Matters could be made worse by the spectre of new COVID-19 cases sparked by more transmissible variants of the virus, including BA.5 Omicron. Already at LHSC, the number of hospital staff who’ve tested positive for COVID-19 has been rising, hitting a six-week high on Friday with 110 positive cases.

NDP Interim Leader Peter Tabuns has called on Premier Doug Ford’s Progressive Conservative government to do more to address the hospital crisis.

 

“We have reached a tipping point,” Tabuns said in a written statement. “Finding the doors to the closest ER locked is a terrifying thought. We need to recruit new health care staff, attract those who have left the profession, get qualified internationally trained workers into hospitals, and stop the exodus of doctors and nurses that is still happening right now, as we speak.”

 

MacDonald, the LHSC official, said the hospital network is reviewing its procedures in an attempt to reduce wait times. That includes looking at how patients are being triaged, making changes to the flow of patients – such as sending them back to the waiting room while they wait for bloodwork – and improving turnaround times for imaging tests such as X-rays.

But to Bergmanis, those steps amount to Band-Aid solutions. “If we want to get out of this crisis, we have to seriously look at rebuilding the capacity within the health system,” he said. “And that’s going to take money, and it’s going to take determination, and recruitment efforts like we’ve never seen before.”

 

Critics say the crunch facing hospitals is directly related to the pandemic, but that the COVID-19 crisis simply brought the issues into sharper focus.

 

Even before the pandemic, for example, Ontario had fewer beds per capita and a nursing shortage — a gap of 22,000 nurses less than needed, according to Registered Nurses Association of Ontario chief executive Doris Grinspun. Many more nurses left during the pandemic and Ontario is competing with jurisdictions around the world to replace them.

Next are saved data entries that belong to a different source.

(** X3.  Filtering the returned copy again with the same arguments changes no
    element; only the log gets the entry a second time. *)
Theorem filter_twice (t c : Tree) (E : string) (regex invert : bool) :
  filter t E false regex invert = (inr (Some c), t) ->
  exists c2,
    filter c E false regex invert = (inr (Some c2), c) /\
    elements c2 = elements c /\
    applied_filters c2
    = applied_filters c
      ++ [if invert then "!><" +:+ effective_pattern regex E
          else effective_pattern regex E].
Proof.
  intros Hf.
  destruct (re_compile (effective_pattern regex E)) as [p|] eqn:Hp.
  - rewrite (filter_compiled _ _ p _ _ _ Hp) in Hf. cbn in Hf.
    injection Hf as <-.
    rewrite (filter_compiled _ _ p _ _ _ Hp). cbn.
    eexists. split; [reflexivity|]. split; [|done].
    unfold elements; cbn. apply survivors_idem.
  - apply filter_copy_inv in Hf as (filtered & Hloop & _ & ->).
    destruct (elements t) as [|x l] eqn:Hel.
    + injection Hloop as <-. unfold filter, elements. cbn.
      eexists. split; [reflexivity|]. done.
    + by rewrite filter_loop_malformed in Hloop.
Qed.

(** X4.  Two filters whose patterns compile can be applied in either order: the
    elements that remain are the same, in the same order. *)
Theorem filter_commute (t : Tree) (E1 E2 : string) (r1 i1 r2 i2 : bool) :
  is_Some (re_compile (effective_pattern r1 E1)) ->
  is_Some (re_compile (effective_pattern r2 E2)) ->
  exists c1 c12 c2 c21,
    filter t E1 false r1 i1 = (inr (Some c1), t) /\
    filter c1 E2 false r2 i2 = (inr (Some c12), c1) /\
    filter t E2 false r2 i2 = (inr (Some c2), t) /\
    filter c2 E1 false r1 i1 = (inr (Some c21), c2) /\
    elements c12 = elements c21.
Proof.
  intros [p1 Hp1] [p2 Hp2].
  rewrite !(filter_compiled _ _ p1 _ _ _ Hp1), !(filter_compiled _ _ p2 _ _ _ Hp2).
  cbn. eexists _, _, _, _.
  rewrite (filter_compiled _ _ p2 _ _ _ Hp2), (filter_compiled _ _ p1 _ _ _ Hp1).
  cbn. repeat (split; [reflexivity|]).
  unfold elements; cbn. apply survivors_comm.
Qed.

(** X5.  What a filter kept, the opposite filter rejects: filtering the copy
    with [invert] flipped leaves no element. *)
Theorem filter_then_opposite (t : Tree) (E : string) (regex invert : bool) :
  is_Some (re_compile (effective_pattern regex E)) ->
  exists c c',
    filter t E false regex invert = (inr (Some c), t) /\
    filter c E false regex (negb invert) = (inr (Some c'), c) /\
    elements c' = [].
Proof.
  intros [p Hp]. rewrite (filter_compiled _ _ p _ _ _ Hp). cbn.
  eexists _, _. split; [reflexivity|].
  rewrite (filter_compiled _ _ p _ _ _ Hp). cbn. split; [reflexivity|].
  unfold elements; cbn. apply survivors_opposite.
Qed.

End FilterLaws.

Lemma filter_copy_sublist_witness :
  elements (mkTree Filetree_cls "" "/r" "/" "/r" ["a.log"; "c.log"] [".*log.*"])
    `sublist_of` ["a.log"; "b.txt"; "c.log"].
Proof.
  apply (@filter_copy_sublist PyRe.engine
           (tree_of Filetree_cls "/r" ["a.log"; "b.txt"; "c.log"]) _
           (tree_of Filetree_cls "/r" ["a.log"; "b.txt"; "c.log"])
           "log" false false).
  reflexivity.
Defined.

Many nurses on the job have been working short-staffed for years, are exhausted from the pandemic and the situation is getting worse. Grinspun said RNAO has long recommended solutions, but some will take time.

 

“The reality is, we are almost at the point of no return,” she said. “It is not about staffing shortages. It is about nursing shortages. I have been warning about this for years.”

 

Kapur said the Canadian Association of Emergency Physicians has long called on governments to do more to protect health workers from abuse and violence on the job — something that is driving people away, as is wage cap legislation Bill 124 in Ontario.

 

“We have lost staff. Anything you can do to bring them back by improving conditions and wages” would make a short-term difference, he said.

There have also been calls for the Ontario government to bring back mask mandates and expand fourth doses of vaccines, as well, to dampen the impact of the wave on already fragile hospitals.

 

“I am not sure what crisis the government is waiting for. The crisis is here,” Kapur said.